Адвокаты компании засекретили все обстоятельства смерти отца. Это было сделано для того, чтобы репутация главы «Броуди Мьючуал Инвестментс» оставалась незапятнанной. Агентству, которое вело дела с Николь, были выплачены приличные отступные в связи с неисполненными контрактами. Гибель известного инвестиционного банкира и супермодели, чья слава к тому моменту уже катилась к закату, в прессе освещалась параллельно. Моя мать стала вдовой, наряду со мной оставаясь единственной наследницей немалого отцовского состояния. Линда Бейтс, мать Николь, за то, чтобы так оставалось и впредь, запросила два миллиона долларов. И пусть все были против — и адвокаты, и служба безопасности — я выплатил ей эти деньги в полном объёме.

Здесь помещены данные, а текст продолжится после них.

(** ** [RtInferenceEngine.get_posteriors] *)

(** *** The scipy distributions the engine evaluates *)

(** [sps.poisson.pmf(k, mu)] at a count [k]; at [mu = 0] it is 1 for [k = 0]
    and 0 otherwise, which is what [0 ^ 0 = 1] gives here. *)
Definition poisson_pmf (k : nat) (mu : R) : R :=
  exp (- mu) * mu ^ k / INR (fact k).

(** [sps.norm(loc, scale).pdf(x)]. *)
Definition norm_pdf (loc scale x : R) : R :=
  exp (- (((x - loc) / scale) * ((x - loc) / scale)) / 2)
  / (sqrt (2 * PI) * scale).

(** Gamma(5/2) = 3/4 * sqrt(pi). *)
Definition Gamma_5_2 : R := 3 / 4 * sqrt PI.

(** [sps.gamma(a=2.5).pdf(x)] = x^1.5 e^-x / Gamma(2.5), zero left of 0. *)
Definition gamma_pdf_a2_5 (x : R) : R :=
  if Rlt_dec x 0 then 0 else x * sqrt x * exp (- x) / Gamma_5_2.

(** [sps.gamma(a=2).pdf(x)] = x e^-x / Gamma(2), zero left of 0. *)
Definition gamma_pdf_a2 (x : R) : R :=
  if Rlt_dec x 0 then 0 else x * exp (- x).

(** *** Vectors and matrices over the R grid *)

Fixpoint zip_with {A B C : Type} (f : A -> B -> C) (a : list A) (b : list B)
    : list C :=
  match a, b with
  | x :: a', y :: b' => f x y :: zip_with f a' b'
  | _, _ => []
  end.

(** [v /= v.sum()]. *)
Definition normalize (v : list R) : list R := map (fun e => e / Rsum v) v.

(** [M.sum(axis=0)]: one sum per column. *)
Definition col_sums (ncols : nat) (M : list (list R)) : list R :=
  map (fun j => Rsum (map (fun row => nth j row 0) M)) (seq 0 ncols).

(** [M /= M.sum(axis=0)]. *)
Definition normalize_columns (ncols : nat) (M : list (list R)) : list (list R) :=
  map (fun row => zip_with Rdiv row (col_sums ncols M)) M.

(** [M @ v]. *)
Definition matvec (M : list (list R)) (v : list R) : list R :=
  map (fun row => Rsum (zip_with Rmult row v)) M.

(** *** The running log-likelihood

    A float that can be finite, [-inf] ([np.log(0.0)]) or NaN
    ([np.log] of a negative number). *)
Inductive logval : Type :=
  | LogFinite (v : R)
  | LogNegInf
  | LogNaN.

Definition np_log (d : R) : logval :=
  if Req_dec_T d 0 then LogNegInf
  else if Rlt_dec d 0 then LogNaN
  else LogFinite (ln d).

Definition logval_add (a b : logval) : logval :=
  match a, b with
  | LogNaN, _ | _, LogNaN => LogNaN
  | LogNegInf, _ | _, LogNegInf => LogNegInf
  | LogFinite u, LogFinite v => LogFinite (u + v)
  end.

Section Posteriors.

Variable self : RtInferenceEngine.

(** (1)-(2) One likelihood column per day after the first:
    [poisson.pmf(timeseries[1:], timeseries[:-1] * exp((r_list - 1) / serial_period))]. *)
Fixpoint likelihoods (timeseries : list nat) : list (list R) :=
  match timeseries with
  | k_prev :: ((k_cur :: _) as rest) =>
      map (fun r => poisson_pmf k_cur
                      (INR k_prev * exp ((r - 1) / serial_period self)))
          (r_list self)
      :: likelihoods rest
  | _ => []
  end.

(** (3) [process_matrix[i][j] = norm(loc=r_list[j], scale=process_sigma).pdf(r_list[i])],
    (3a) then every column is divided by its sum. *)
Definition process_matrix : list (list R) :=
  normalize_columns (List.length (r_list self))
    (map (fun ri => map (fun rj => norm_pdf rj (process_sigma self) ri) (r_list self))
         (r_list self)).

(** (4) *)
Definition prior0 : list R := normalize (map gamma_pdf_a2_5 (r_list self)).

Definition reinit_prior : list R := normalize (map gamma_pdf_a2 (r_list self)).

(** (5a)-(5c) *)
Definition bayes_numerator (previous_posterior likelihood : list R) : list R :=
  zip_with Rmult likelihood (matvec process_matrix previous_posterior).

Definition bayes_update (previous_posterior likelihood : list R) : list R :=
  let numerator := bayes_numerator previous_posterior likelihood in
  let denominator := Rsum numerator in
  if Req_dec_T denominator 0 then reinit_prior
  else map (fun e => e / denominator) numerator.

(** (5) The loop over [zip(index[:-1], index[1:])]: the state is the
    posterior of the previous day and the running [log_likelihood]. *)
Fixpoint bayes_loop (likelihood_columns : list (list R))
    (previous_posterior : list R) (log_likelihood : logval)
    : list (list R) * logval :=
  match likelihood_columns with
  | [] => ([], log_likelihood)
  | likelihood :: rest =>
      let denominator := Rsum (bayes_numerator previous_posterior likelihood) in
      let posterior := bayes_update previous_posterior likelihood in
      let log_likelihood' := logval_add log_likelihood (np_log denominator) in
      let '(posteriors, total) := bayes_loop rest posterior log_likelihood' in
      (posterior :: posteriors, total)
  end.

Так какого чёрта её младшая дочь смотрит на меня так, будто это я сидел за рулём того сорвавшегося в реку «ровера»? Обида за гибель любимой сестры? Удивительно, но при жизни Николь я ведать не ведал, что у неё была сестра. О матери она говорила неоднократно. О деде — подпольном торговце спиртным — тоже. Как и об отце, который едва не изнасиловал её в пятнадцать, и из-за которого она убежала из дома. Но я ни разу не слышал от неё имя Эммы — ни в жизни, ни в интервью.
Я далёк от мысли, что этой девушке нужны моя поддержка, объятия и «Кумбая», пропетая у костра. Думаю, моё появление для неё сродни неприятному воспоминанию. Признаться, я тоже давно похоронил ту историю, и призраки прошлого меня беспокоят мало. Но я снова и снова натыкаюсь на Эмму Бейтс, и в то, что это простое совпадение, я вовсе не верю. Так что спрошу ещё раз: какого чёрта здесь происходит?

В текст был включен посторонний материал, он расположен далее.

(** * arch/arm/mm/ioremap.c: remapping I/O memory into the kernel address space

    A shallow embedding of the ARM ioremap code (32-bit, two-level page
    tables) and the properties of its granularity selection, request
    validation, page-table population, section teardown and the lazy
    [kvm_seq] synchronisation. *)

From Stdlib Require Import ZArith Lia List Bool.
From stdpp Require Import base option list gmap.

Local Open Scope Z_scope.

(** ** Machine words

    [unsigned long], [size_t] and [unsigned int] are all 32 bits wide on
    this architecture; values are kept in [Z] and every operation that can
    leave the range is wrapped explicitly. *)

Module Word.

Definition modulus : Z := 2 ^ 32.
Definition wrap (x : Z) : Z := x mod modulus.
Definition add (a b : Z) : Z := wrap (a + b).
Definition sub (a b : Z) : Z := wrap (a - b).
Definition mul (a b : Z) : Z := wrap (a * b).
Definition shl (a n : Z) : Z := wrap (Z.shiftl a n).
Definition not (a : Z) : Z := Z.lxor a (modulus - 1).
Definition in_range (x : Z) : Prop := 0 <= x < modulus.

End Word.

(** ** Constants of the page-table layout *)

Definition PAGE_SHIFT : Z := 12.
Definition PAGE_SIZE : Z := Z.shiftl 1 PAGE_SHIFT.
Definition PAGE_MASK : Z := Word.not (PAGE_SIZE - 1).
Definition PGDIR_SHIFT : Z := 21.
Definition PGDIR_SIZE : Z := Z.shiftl 1 PGDIR_SHIFT.
Definition PGDIR_MASK : Z := Word.not (PGDIR_SIZE - 1).
Definition PMD_SIZE : Z := Z.shiftl 1 PGDIR_SHIFT.
Definition PMD_MASK : Z := Word.not (PMD_SIZE - 1).
Definition SZ_1M : Z := 0x100000.
Definition SUPERSECTION_SHIFT : Z := 24.
Definition SUPERSECTION_SIZE : Z := Z.shiftl 1 SUPERSECTION_SHIFT.
Definition SUPERSECTION_MASK : Z := Word.not (SUPERSECTION_SIZE - 1).
Definition PTRS_PER_PTE : Z := 512.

— За тем такси, пожалуйста.
Профессионал на водительском кресле ничем не выражает своего удивления и плавно перестраивается в левый ряд.

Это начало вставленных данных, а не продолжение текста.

(** a string that was stripped does not change when it is stripped again
    from either side *)
Lemma strip_fixed (s : string) :
  Py.lstrip (Py.strip s) = Py.strip s ∧ Py.rstrip (Py.strip s) = Py.strip s.
Proof.
  unfold Py.strip. split.
  - apply lstrip_rstrip, lstrip_fixed.
  - apply rstrip_fixed.
Qed.

Lemma contains_empty (needle : string) :
  needle ≠ "" → Py.contains needle "" = false.
Proof. by destruct needle. Qed.

Lemma contains_lstrip_true (needle s : string) (c : ascii) (n' : string) :
  needle = String c n' → Py.isspace c = false →
  Py.contains needle s = true → Py.contains needle (Py.lstrip s) = true.
Proof.
  intros -> Hc. induction s as [|x s IH]; [done|].
  intros Hs. cbn [Py.lstrip]. destruct (Py.isspace x) eqn:Hx; [|done].
  apply IH. cbn [Py.contains] in Hs.
  apply orb_prop in Hs as [Hp|Hs]; [|done].
  cbn [String.prefix] in Hp. destruct (ascii_dec c x) as [->|]; [|done].
  congruence.
Qed.

Lemma rstrip_cons (c : ascii) (s : string) :
  Py.rstrip (String c s) =
  match Py.rstrip s with
  | "" => if Py.isspace c then "" else String c ""
  | t => String c t
  end.
Proof. reflexivity. Qed.

Lemma prefix_rstrip (needle s : string) :
  needle ≠ "" → Py.rstrip needle = needle →
  String.prefix needle s = true → String.prefix needle (Py.rstrip s) = true.
Proof.
  revert s. induction needle as [|c n IH]; [done|].
  intros s _ Hn Hp. destruct s as [|x s]; [done|].
  cbn [String.prefix] in Hp. destruct (ascii_dec c x) as [<-|]; [|done].
  rewrite rstrip_cons in Hn. rewrite rstrip_cons.
  destruct n as [|c' n'].
  - simpl in Hn. destruct (Py.isspace c) eqn:Hc; [done|].
    destruct (Py.rstrip s); cbn [String.prefix];
      destruct (ascii_dec c c); done.
  - assert (Py.rstrip (String c' n') = String c' n') as Hn'.
    { destruct (Py.rstrip (String c' n')) eqn:E.
      - destruct (Py.isspace c); discriminate Hn.
      - congruence. }
    specialize (IH s ltac:(done) Hn' Hp).
    destruct (Py.rstrip s) as [|y t] eqn:Hs; [done|].
    cbn [String.prefix]. destruct (ascii_dec c c); done.
Qed.

Lemma contains_rstrip_true (needle s : string) :
  needle ≠ "" → Py.rstrip needle = needle →
  Py.contains needle s = true → Py.contains needle (Py.rstrip s) = true.
Proof.
  intros Hne Hn. induction s as [|x s IH]; [done|].
  intros Hs. cbn [Py.contains] in Hs. apply orb_prop in Hs as [Hp|Hs].
  - pose proof (prefix_rstrip _ _ Hne Hn Hp) as Hp'.
    destruct (Py.rstrip (String x s)); cbn [Py.contains]; by rewrite Hp'.
  - specialize (IH Hs). cbn [Py.rstrip].
    destruct (Py.rstrip s) as [|y t] eqn:Ht.
    + by rewrite contains_empty in IH.
    + cbn [Py.contains]. cbn [Py.contains] in IH. rewrite IH.
      apply orb_true_r.
Qed.

(** stripping keeps a [root=] there is *)
Lemma contains_root_strip (s : string) :
  Py.contains "root=" s = true → Py.contains "root=" (Py.strip s) = true.
Proof.
  intros Hs. unfold Py.strip. apply contains_rstrip_true; [done..|].
  by apply (contains_lstrip_true _ _ "r" "oot=").
Qed.

Lemma occurrences_contains (needle s : string) :
  Py.occurrences needle s ≠ 0%nat → Py.contains needle s = true.
Proof.
  induction s as [|x s IH]; cbn [Py.occurrences Py.contains].
  - destruct (String.prefix needle ""); [done|]. simpl. lia.
  - destruct (String.prefix needle (String x s)); [done|].
    simpl. intros H. by apply IH.
Qed.

(** no [root=] reaches across a blank *)
Lemma prefix_root_blank (s t : string) :
  String.prefix "root=" (s +:+ String " " t) = String.prefix "root=" s.
Proof.
  destruct s as [|a1 [|a2 [|a3 [|a4 [|a5 s]]]]];
    rewrite ?PyFacts.app_cons, ?PyFacts.app_empty_l; cbn [String.prefix];
    repeat (destruct (ascii_dec _ _); try done).
  by destruct s.
Qed.

Lemma occurrences_root_blank (s t : string) :
  Py.occurrences "root=" (s +:+ String " " t)
  = (Py.occurrences "root=" s + Py.occurrences "root=" (String " " t))%nat.
Proof.
  remember (Py.occurrences "root=" (String " " t)) as k eqn:Hk.
  induction s as [|x s IH].
  - rewrite PyFacts.app_empty_l. by subst k.
  - rewrite PyFacts.app_cons. cbn [Py.occurrences].
    rewrite <-PyFacts.app_cons, prefix_root_blank, IH. lia.
Qed.

Lemma split_app (c : ascii) (a b : string) :
  Py.split c (a +:+ String c b) = Py.split c a ++ Py.split c b.
Proof.
  induction a as [|x a IH].
  - rewrite PyFacts.app_empty_l. simpl. by rewrite Ascii.eqb_refl.
  - rewrite PyFacts.app_cons. cbn [Py.split].
    destruct (Ascii.eqb x c); [by rewrite IH|].
    rewrite IH. pose proof (PathFacts.split_nonempty c a).
    by destruct (Py.split c a).
Qed.

End PyMore.

(** ** More of the boot loader configuration *)

Module BootLoaderMore.
Import BootLoaderConfigBase.

Lemma quote_title_app (a b : string) :
  quote_title (a +:+ b) = quote_title a +:+ quote_title b.
Proof. unfold quote_title. by rewrite !PyMore.replace_app. Qed.

(** X1: a quoted title holds no blank and no square bracket, and is as
    long as the title was. *)
Theorem quote_title_clean (name : string) :
  Py.has_char " " (quote_title name) = false
  ∧ Py.has_char "[" (quote_title name) = false
  ∧ Py.has_char "]" (quote_title name) = false
  ∧ String.length (quote_title name) = String.length name.
Proof.
  unfold quote_title. split; [|split; [|split]].
  - apply PyMore.has_char_replace_other; [done|].
    apply PyMore.has_char_replace_other; [done|].
    by apply PyMore.has_char_replace_old.
  - apply PyMore.has_char_replace_other; [done|].
    by apply PyMore.has_char_replace_old.
  - by apply PyMore.has_char_replace_old.
  - by rewrite !PyMore.replace_length.
Qed.

(** X2: quoting a title twice is quoting it once, and a title without
    blanks and square brackets is left as it is. *)
Theorem quote_title_fixed (name : string) :
  quote_title (quote_title name) = quote_title name
  ∧ (Py.has_char " " name = false → Py.has_char "[" name = false →
     Py.has_char "]" name = false → quote_title name = name).
Proof.
  assert (∀ n, Py.has_char " " n = false → Py.has_char "[" n = false →
               Py.has_char "]" n = false → quote_title n = n) as Hfix.
  { intros n H1 H2 H3. unfold quote_title.
    by rewrite (PyMore.replace_absent " "), (PyMore.replace_absent "["),
      (PyMore.replace_absent "]"). }
  split; [|apply Hfix].
  unfold quote_title at 2.
  apply Hfix.
  - apply PyMore.has_char_replace_other; [done|].
    apply PyMore.has_char_replace_other; [done|].
    by apply PyMore.has_char_replace_old.
  - apply PyMore.has_char_replace_other; [done|].
    by apply PyMore.has_char_replace_old.
  - by apply PyMore.has_char_replace_old.
Qed.

(** X2 at work on the title [My [Image]]. *)
Lemma quote_title_fixed_witness :
  quote_title "My [Image]" = "My_(Image)"
  ∧ quote_title "My_(Image)" = "My_(Image)".
Proof.
  split; [reflexivity|].
  apply (quote_title_fixed "My_(Image)"); reflexivity.
Defined.

Lemma get_boot_theme_from (theme : option string) (post : list (list string)) :
  Forall (λ s, s = []) post →
  fold_left
    (fun theme section_content =>
       match section_content with
       | [] => theme
       | first :: _ => Some first
       end) post theme = theme.
Proof.
  intros Hpost. revert theme.
  induction Hpost as [|s post -> _ IH]; intros theme; [done|]. apply IH.
Qed.

(** X3: the boot theme is the first theme of the last preferences
    section that names one, and there is none exactly when no section
    names one. *)
Theorem get_boot_theme_last (preferences : list (list string)) :
  (∀ pre first rest post,
     preferences = pre ++ (first :: rest) :: post →
     Forall (λ s, s = []) post →
     get_boot_theme preferences = Some first)
  ∧ (get_boot_theme preferences = None ↔ Forall (λ s, s = []) preferences).
Proof.
  split.
  - intros pre first rest post -> Hpost. unfold get_boot_theme.
    rewrite fold_left_app. simpl. by apply get_boot_theme_from.
  - split.
    + unfold get_boot_theme.
      induction preferences as [|s prefs IH] using rev_ind; [done|].
      rewrite fold_left_app. simpl. destruct s as [|first rest]; [|done].
      intros H. apply Forall_app. split; [by apply IH|by repeat constructor].
    + intros H. unfold get_boot_theme. by apply get_boot_theme_from.
Qed.

(** X3 at work: the later section wins, sections without a theme do not
    count. *)
Lemma get_boot_theme_last_witness :
  get_boot_theme [["openSUSE"]; []; ["SLE"; "breeze"]; []] = Some "SLE".
Proof.
  apply (proj1 (get_boot_theme_last [["openSUSE"]; []; ["SLE"; "breeze"]; []])
           [["openSUSE"]; []] "SLE" ["breeze"] [[]] eq_refl).
  repeat constructor.
Defined.

(** X4: the failsafe command line fails as the boot command line does;
    otherwise it is the boot command line, a blank and the failsafe
    options, so that its words are the words of the boot command line
    followed by the ten options in their order. *)
Theorem get_failsafe_boot_cmdline_words (self : t) :
  (∀ e, get_boot_cmdline self = Raise e →
        get_failsafe_boot_cmdline self = Raise e)
  ∧ (∀ base, get_boot_cmdline self = Ok base →
       ∃ full, get_failsafe_boot_cmdline self = Ok full
         ∧ full = base +:+ " " +:+ get_failsafe_kernel_options
         ∧ Py.split " " full = Py.split " " base ++ failsafe_kernel_options).
Proof.
  unfold get_failsafe_boot_cmdline. split.
  - by intros e ->.
  - intros base ->. eexists. split; [reflexivity|]. split; [done|].
    change (base +:+ " " +:+ get_failsafe_kernel_options)
      with (base +:+ String " " get_failsafe_kernel_options).
    by rewrite (PyMore.split_app " " base get_failsafe_kernel_options).
Qed.

(** X4 at work on the ec2 descriptor. *)
Lemma get_failsafe_boot_cmdline_words_witness :
  ∃ full, get_failsafe_boot_cmdline Examples.ec2_descriptor = Ok full
    ∧ Py.split " " full
      = ["console=ttyS0"; ""; "root=/dev/sda1"] ++ failsafe_kernel_options.
Proof.
  destruct (get_failsafe_boot_cmdline_words Examples.ec2_descriptor) as [_ H].
  destruct (H "console=ttyS0  root=/dev/sda1" eq_refl) as (full & Hf & _ & Hw).
  exists full. split; [exact Hf|exact Hw].
Defined.

(** X5: the failsafe options bring no root assignment: the failsafe
    command line holds as many as the boot command line. *)
Theorem get_failsafe_boot_cmdline_root (self : t) (base full : string) :
  get_boot_cmdline self = Ok base →
  get_failsafe_boot_cmdline self = Ok full →
  Py.occurrences "root=" full = Py.occurrences "root=" base.
Proof.
  unfold get_failsafe_boot_cmdline. intros -> [= <-].
  change (base +:+ " " +:+ get_failsafe_kernel_options)
    with (base +:+ String " " get_failsafe_kernel_options).
  rewrite (PyMore.occurrences_root_blank base get_failsafe_kernel_options).
  by rewrite Nat.add_0_r.
Qed.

— Конечно, сэр. Как скажете.
Глава 13
Soundtrack Heart Of Glass by Lily Moore
Лавировать между подвыпившими посетителями с подносом, полным пива — это как на велосипеде кататься: однажды научившись, никогда этому не разучишься.
Да, я не только сводила дебет с кредитом в задней комнате бара, как пророчил мне дед, приходилось и за стойкой стоять, и по залу бегать. И этот зал убирать тоже. Ясное дело, не при Сеймуре, но все, кто когда-либо работал в «Зелёном камне», относились к этому заведению как к дому.